Democracia conduziu os líderes das diretas ao poder nas décadas seguintes, mas problemas socioeconômicos permanecem

Perdedores de 84 governam país há 10 anos

CLÓVIS ROSSI
COLUNISTA DA FOLHA, EM BRUXELAS

O palanque das Diretas-Já acabou vencendo, embora com atraso de dez anos, para permanecer no poder nos dez anos seguintes.
É esse o resultado desses 20 anos pós-derrota no Congresso Nacional da emenda Dante de Oliveira, caso se tome como pró-diretas os adversários de sempre da ditadura militar (mais aqueles que migraram para a oposição desencantados com o regime que inicialmente apoiaram).
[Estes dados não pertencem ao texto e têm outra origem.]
(* ===== verification/KeyRotation.v ===== *)
(** The rotation of the key of an account.

    Models [validate_keydata] and [post_rotatekey] of
    src/src/api/core/accounts.rs. A client that changes its account key sends
    everything that is encrypted with it, and the server stores it again: the
    folders, the keys of emergency contacts, the keys for account recovery, the
    Sends and the personal ciphers, and at last the account itself. The rows are
    read at the start of the request and changed in place, so a second entry
    for a row finds what the first one left. *)
From S2P Require Import Prelude Schema Roles Users Json Invariants Samples Memberships Groups Collections VaultItems Ciphers Access Guards TwoFactors OneTimeCodes Policies EmergencyRows Organizations Sends Emergency Members Accounts Tokens Downloads Vault SendRequests.
Local Open Scope Z_scope.

(** ** Body of the request *)

Module UpdateFolderData.
Record t := mk { id : option string; name : string }.
End UpdateFolderData.
Module UpdateEmergencyAccessData.
Record t := mk { id : string; key_encrypted : string }.
End UpdateEmergencyAccessData.
Module UpdateResetPasswordData.
Record t := mk { organization_id : string; reset_password_key : string }.
End UpdateResetPasswordData.
Module MasterPasswordUnlockData.
Record t := mk { kdf_type : Z; kdf_iterations : Z; kdf_parallelism : option Z; kdf_memory : option Z; email : string;
                 master_key_authentication_hash : string; master_key_encrypted_user_key : string }.
End MasterPasswordUnlockData.
Module RotateAccountUnlockData.
Record t := mk {
  emergency_access_unlock_data : list UpdateEmergencyAccessData.t;
  master_password_unlock_data : MasterPasswordUnlockData.t;
  organization_account_recovery_unlock_data : list UpdateResetPasswordData.t
}.
End RotateAccountUnlockData.
Module RotateAccountKeys.
Record t := mk { user_key_encrypted_account_private_key : string; account_public_key : string }.
End RotateAccountKeys.
Module RotateAccountData.
Record t := mk { ciphers : list CipherData.t; folders : list UpdateFolderData.t; sends : list SendData.t }.
End RotateAccountData.
Module KeyData.
Record t := mk {
  account_unlock_data : RotateAccountUnlockData.t; account_keys : RotateAccountKeys.t;
  account_data : RotateAccountData.t; old_master_key_authentication_hash : string
}.
End KeyData.

(** What the request draws at random: the new stamp and tokens, and the salt of
    the password of each Send. *)
Record RotationDraws := { rotate_account : AccountDraws; rotate_send : nat → SendDraws }.

(** ** The handler *)

(** [provided.is_superset(&existing)] fails. *)
Definition missing_some (existing provided : list string) : bool :=
  existsb (λ k, negb (bool_decide (k ∈ provided))) existing.

(** The entries that change a row: personal ciphers, and entries with an id. *)
Definition personal (c : CipherData.t) : bool := bool_decide (CipherData.organization_id c = None).

Definition validate_keydata {S} (data : KeyData.t) (existing_ciphers : list Cipher.t) (existing_folders : list Folder.t)
    (existing_emergency_access : list EmergencyAccess.t) (existing_memberships : list Membership.t)
    (existing_sends : list Send.t) (user : User.t) : M S () :=
  let unlock := KeyData.account_unlock_data data in
  let password := RotateAccountUnlockData.master_password_unlock_data unlock in
  let items := KeyData.account_data data in
  if negb (User.client_kdf_type user =? MasterPasswordUnlockData.kdf_type password)
     || negb (User.client_kdf_iter user =? MasterPasswordUnlockData.kdf_iterations password)
     || negb (User.client_kdf_memory user == MasterPasswordUnlockData.kdf_memory password)
     || negb (User.client_kdf_parallelism user == MasterPasswordUnlockData.kdf_parallelism password)
     || negb (User.email user == MasterPasswordUnlockData.email password)
  then err "Changing the kdf variant or email is not supported during key rotation" else
  if negb (User.public_key user == Some (RotateAccountKeys.account_public_key (KeyData.account_keys data)))
  then err "Changing the asymmetric keypair is not possible during key rotation" else
  if missing_some (Cipher.uuid <$> existing_ciphers) (omap CipherData.id (where_ personal (RotateAccountData.ciphers items)))
  then err "All existing ciphers must be included in the rotation" else
  if missing_some (Folder.uuid <$> existing_folders) (omap UpdateFolderData.id (RotateAccountData.folders items))
  then err "All existing folders must be included in the rotation" else
  if missing_some (EmergencyAccess.uuid <$> existing_emergency_access)
       (UpdateEmergencyAccessData.id <$> RotateAccountUnlockData.emergency_access_unlock_data unlock)
  then err "All existing emergency access keys must be included in the rotation" else
  if missing_some (Membership.org_uuid <$> existing_memberships)
       (UpdateResetPasswordData.organization_id <$> RotateAccountUnlockData.organization_account_recovery_unlock_data unlock)
  then err "All existing reset password keys must be included in the rotation" else
  if missing_some (Send.uuid <$> existing_sends) (omap SendData.id (RotateAccountData.sends items))
  then err "All existing sends must be included in the rotation" else
  mret ().

(** [existing.iter_mut().find(p)], and the work on the row that is found. *)
Fixpoint find_mut {S A} (p : A → bool) (msg : string) (f : A → M S A) (existing : list A) : M S (list A) :=
  match existing with
  | [] => err msg
  | a :: l => if p a then a' ← f a; mret (a' :: l) else l' ← find_mut p msg f l; mret (a :: l')
  end.

(** [for x in l { body }] over entries that change the rows [existing]. *)
Fixpoint change_rows {S X A} (body : nat → X → list A → M S (list A)) (n : nat) (l : list X) (existing : list A) : M S (list A) :=
  match l with
  | [] => mret existing
  | x :: l => existing ← body n x existing; change_rows body (Datatypes.S n) l existing
  end.

Section handlers.
Context `{E : Env} `{K : Codecs} `{C : Crypto} `{V : VaultConfig} `{J : JsonText} `{SC : SendConfig}.

Definition rotate_folder (folder_data : UpdateFolderData.t) (existing : list Folder.t) : M DB (list Folder.t) :=
  match UpdateFolderData.id folder_data with
  | Some folder_id =>
      find_mut (λ f, Folder.uuid f == folder_id) "Folder doesn't exist"
        (λ f, Folder_save (Folder.set_name (λ _, UpdateFolderData.name folder_data) f)) existing
  | None => mret existing
  end.

Definition rotate_contact (data : UpdateEmergencyAccessData.t) (existing : list EmergencyAccess.t) : M DB (list EmergencyAccess.t) :=
  find_mut (λ ea, EmergencyAccess.uuid ea == UpdateEmergencyAccessData.id data)
    "Emergency access doesn't exist or is not owned by the user"
    (λ ea, EmergencyAccess_save (EmergencyAccess.set_key_encrypted (λ _, Some (UpdateEmergencyAccessData.key_encrypted data)) ea))
    existing.

Definition rotate_recovery (data : UpdateResetPasswordData.t) (existing : list Membership.t) : M DB (list Membership.t) :=
  find_mut (λ m, Membership.org_uuid m == UpdateResetPasswordData.organization_id data) "Reset password doesn't exist"
    (λ m, let m := Membership.set_reset_password_key (λ _, Some (UpdateResetPasswordData.reset_password_key data)) m in
          Membership_save m ;; mret m) existing.

(** The id is unwrapped inside the search: without rows nothing panics. *)
Definition rotate_send_row (draws : SendDraws) (headers : Headers.t) (data : SendData.t) (existing : list Send.t) : M DB (list Send.t) :=
  if bool_decide (existing = []) then err "Send doesn't exist" else
  id ← unwrap (SendData.id data);
  find_mut (λ s, Send.uuid s == id) "Send doesn't exist" (λ s, update_send_from_data draws s data headers false) existing.

Definition rotate_cipher (headers : Headers.t) (data : CipherData.t) (existing : list Cipher.t) : M DB (list Cipher.t) :=
  if negb (personal data) then mret existing else
  if bool_decide (existing = []) then err "Cipher doesn't exist" else
  id ← unwrap (CipherData.id data);
  find_mut (λ c, Cipher.uuid c == id) "Cipher doesn't exist" (λ c, update_cipher_from_data c data headers None UpdateNone) existing.

Definition post_rotatekey (draws : RotationDraws) (data : KeyData.t) (headers : Headers.t) : M DB () :=
  let user := Headers.user headers in
  let unlock := KeyData.account_unlock_data data in
  let password := RotateAccountUnlockData.master_password_unlock_data unlock in
  let items := KeyData.account_data data in
  if negb (User_check_valid_password user (KeyData.old_master_key_authentication_hash data)) then err "Invalid password" else
  Cipher_validate_cipher_data (RotateAccountData.ciphers items) ;;
  existing_ciphers ← gets (Cipher_find_owned_by_user (User.uuid user));
  existing_folders ← gets (Folder_find_by_user (User.uuid user));
  existing_emergency_access ← gets (EmergencyAccess_find_all_confirmed_by_grantor_uuid (User.uuid user));
  memberships ← gets (Membership_find_by_user (User.uuid user));
  let existing_memberships := where_ (λ m, bool_decide (is_Some (Membership.reset_password_key m))) memberships in
  existing_sends ← gets (Send_find_by_user (User.uuid user));
  validate_keydata data existing_ciphers existing_folders existing_emergency_access existing_memberships existing_sends user ;;
  change_rows (λ _, rotate_folder) 0 (RotateAccountData.folders items) existing_folders ;;
  change_rows (λ _, rotate_contact) 0 (RotateAccountUnlockData.emergency_access_unlock_data unlock) existing_emergency_access ;;
  change_rows (λ _, rotate_recovery) 0 (RotateAccountUnlockData.organization_account_recovery_unlock_data unlock)
    existing_memberships ;;
  change_rows (λ n, rotate_send_row (rotate_send draws n) headers) 0 (RotateAccountData.sends items) existing_sends ;;
  change_rows (λ _, rotate_cipher headers) 0 (RotateAccountData.ciphers items) existing_ciphers ;;
  let user := User.set_private_key (λ _, Some (RotateAccountKeys.user_key_encrypted_account_private_key (KeyData.account_keys data))) user in
  user ← User_set_password (draw_stamp (rotate_account draws)) (draw_token_for (rotate_account draws))
           (MasterPasswordUnlockData.master_key_authentication_hash password)
           (Some (MasterPasswordUnlockData.master_key_encrypted_user_key password)) true None user;
  User_save user ;; mret ().
End handlers.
Esse heterogêneo conglomerado tomou o poder, a rigor, em 1993, quando Fernando Henrique Cardoso assumiu o Ministério da Fazenda, no governo de Itamar Franco. Nele permaneceu com o próprio FHC até 2002, e ganhou um terceiro mandato com Luiz Inácio Lula da Silva, a partir do ano passado.
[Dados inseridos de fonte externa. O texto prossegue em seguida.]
Definition fresh_token (closing : bool) : FaviconToken.t := FaviconToken.mk (Tag.mk "" ∅) closing.
Definition with_token (t : FaviconToken.t) (e : FaviconEmitter.t) : FaviconEmitter.t :=
  FaviconEmitter.mk (Some t) (FaviconEmitter.last_start_tag e) (FaviconEmitter.current_attribute e) (FaviconEmitter.emit_token e).
Definition with_attribute (a : option (string * string)) (e : FaviconEmitter.t) : FaviconEmitter.t :=
  FaviconEmitter.mk (FaviconEmitter.current_token e) (FaviconEmitter.last_start_tag e) a (FaviconEmitter.emit_token e).
Definition with_start_tag (s : string) (e : FaviconEmitter.t) : FaviconEmitter.t :=
  FaviconEmitter.mk (FaviconEmitter.current_token e) s (FaviconEmitter.current_attribute e) (FaviconEmitter.emit_token e).

Definition pop_token (e : FaviconEmitter.t) : option FaviconToken.t * FaviconEmitter.t :=
  if FaviconEmitter.emit_token e
  then (FaviconEmitter.current_token e, FaviconEmitter.mk None (FaviconEmitter.last_start_tag e) (FaviconEmitter.current_attribute e) false)
  else (None, e).
Definition emit_current_tag (e : FaviconEmitter.t) : FaviconEmitter.t :=
  let e := flush_current_attribute true e in
  with_start_tag (match FaviconEmitter.current_token e with
                  | Some token => if FaviconToken.closing token then "" else Tag.name (FaviconToken.tag token)
                  | None => ""
                  end)%string e.
Definition push_tag_name (s : string) (e : FaviconEmitter.t) : FaviconEmitter.t :=
  match FaviconEmitter.current_token e with
  | Some token => with_token (FaviconToken.mk (Tag.mk (Tag.name (FaviconToken.tag token) +:+ s) (Tag.attributes (FaviconToken.tag token)))
                                (FaviconToken.closing token)) e
  | None => e
  end.
Definition init_attribute (e : FaviconEmitter.t) : FaviconEmitter.t :=
  let e := flush_current_attribute false e in
  with_attribute (match FaviconEmitter.current_token e with
                  | Some token => if bool_decide (Tag.name (FaviconToken.tag token) ∈ ["link"; "head"; "base"]%string) then Some ("", "")%string else None
                  | None => None
                  end) e.
Definition push_attribute_name (s : string) (e : FaviconEmitter.t) : FaviconEmitter.t :=
  match FaviconEmitter.current_attribute e with Some (k, v) => with_attribute (Some (k +:+ s, v)) e | None => e end.
Definition push_attribute_value (s : string) (e : FaviconEmitter.t) : FaviconEmitter.t :=
  match FaviconEmitter.current_attribute e with Some (k, v) => with_attribute (Some (k, v +:+ s)) e | None => e end.
(** Answered to the tokenizer only. *)
Definition current_is_appropriate_end_tag_token (e : FaviconEmitter.t) : bool :=
  match FaviconEmitter.current_token e with
  | Some token => FaviconToken.closing token && negb (FaviconEmitter.last_start_tag e == "")%string
      && (FaviconEmitter.last_start_tag e == Tag.name (FaviconToken.tag token))
  | None => false
  end.

Definition emitter_call (c : EmitterCall) (e : FaviconEmitter.t) : FaviconEmitter.t :=
  match c with
  | SetLastStartTag o => with_start_tag (default ""%string o) e
  | PopToken => (pop_token e).2
  | InitStartTag => with_token (fresh_token false) e
  | InitEndTag => with_token (fresh_token true) e
  | EmitCurrentTag => emit_current_tag e
  | PushTagName s => push_tag_name s e
  | InitAttribute => init_attribute e
  | PushAttributeName s => push_attribute_name s e
  | PushAttributeValue s => push_attribute_value s e
  | CurrentIsAppropriateEndTagToken | OtherCall => e
  end.
(** The tokens that come out. *)
Fixpoint emitted (l : list EmitterCall) (e : FaviconEmitter.t) : list FaviconToken.t :=
  match l with
  | [] => []
  | c :: l => option_list (match c with PopToken => (pop_token e).1 | _ => None end) ++ emitted l (emitter_call c e)
  end.

(** ** What is looked up elsewhere *)

Class IconConfig := {
  icon_cache_ttl : Z; icon_cache_negttl : Z; disable_icon_download : bool; icon_service_url : string; icon_redirect_code : Z;
  (** The file static/images/fallback-icon.png. *)
  FALLBACK_ICON : string;
}.
(** A response: the address it came from and its body in chunks, [None] for an
    error while reading. *)
Record Page (Url : Type) := mkPage { page_url : Url; chunks : list (option string) }.
Arguments mkPage {_}. Arguments page_url {_}. Arguments chunks {_}.
Class IconCrates := {
  Url : Type;
  Url_parse : string → option Url; Url_scheme : Url → string; Url_host : Url → option Host;
  Url_join : Url → string → option Url; Url_to_string : Url → string;
  (** A request of the client, with its number, address and referer; its error is
      that of the filter if one is in its chain. *)
  send_get : nat → string → string → HRes (Page Url);
  (** The calls that the tokenizer makes while it reads a page. *)
  tokenizer_calls : string → list EmitterCall;
  (** The two groups of the first match of [(\d+)\D*(\d+)]. *)
  size_captures : string → option (string * string);
  (** The body of a data URL: [None] if it is none, [Some None] if it cannot be
      decoded. *)
  data_url_body : string → option (option string);
  svg_filter : string → option string;
}.
(** A file of the cache; the store may refuse an operation on a path. *)
Record IconFile := mkFile { content : string; modified : Z }.
Class IconStore := { operator_ok : bool; io_fails : string → string → bool }.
Lula era o líder indiscutível da esquerda no palanque das diretas. FHC dividia a liderança da centro-esquerda com, entre outros, Ulysses Guimarães, Franco Montoro e Tancredo Neves, seus padrinhos políticos, hoje todos já mortos.
Fernando Henrique oscilava, aliás, entre Ulysses, que teoricamente seria o candidato de um PMDB ainda muito grande e algo mais definido ideologicamente, e Tancredo, o conservador que acabou sendo o candidato porque a eleição direta só chegaria cinco anos depois.
O que é paradoxal é que, uma vez no poder, FHC e Lula praticaram políticas que o sentido comum associa mais à direita e, por extensão, ao regime militar ao qual ambos se opuseram.
A sabedoria convencional diz que a esquerda é estatizante e, a direita, liberalizante. E as faces políticas mais notórias da ditadura militar foram, a princípio, as dos ultraliberais Roberto Campos e Octávio Bulhões.
Mas o ciclo militar, longe de desestatizar, criou um colar de empresas estatais, para acrescentar às que já herdara do chamado nacional-desenvolvimentismo que predominara a partir dos anos 40. Para não mencionar o fato de que matou as liberdades públicas que os liberais diziam defender.
O palanque das Diretas-Já começou a ser armado justamente no momento em que o cerco autoritário na América Latina estava se esgarçando. O primeiro (e modesto) comício das diretas diante do estádio do Pacaembu, em São Paulo, foi contemporâneo, por exemplo, da posse de Raúl Alfonsín como presidente na Argentina, que colocava fim a uma ditadura militar de sete anos.
Mas foi contemporâneo também do princípio do fim da Guerra Fria, o combate ideológico entre Estados Unidos e União Soviética, que simplificava ao extremo a divisão política.
Quando os primeiros comícios sacudiram o Brasil, direita e esquerda ainda eram palavras que pareciam definir claramente cada ator político. No caso, a simplificação levaria a dizer que a esquerda estava no palanque das diretas, a direita na trincheira oposta.
Mas, quando o palanque das diretas finalmente venceu, dez anos depois, a Guerra Fria já havia sido vencida pelos Estados Unidos. Tornou-se mais fácil para um governo centro-esquerdista, como o de Fernando Henrique Cardoso, empenhar-se, como ele próprio chegou a dizer em algum momento, em desmontar a era Vargas (do presidente Getúlio Vargas que governou 15 anos como ditador, a partir de 1930, e como presidente legítimo de 1950 até seu suicídio, em 1954).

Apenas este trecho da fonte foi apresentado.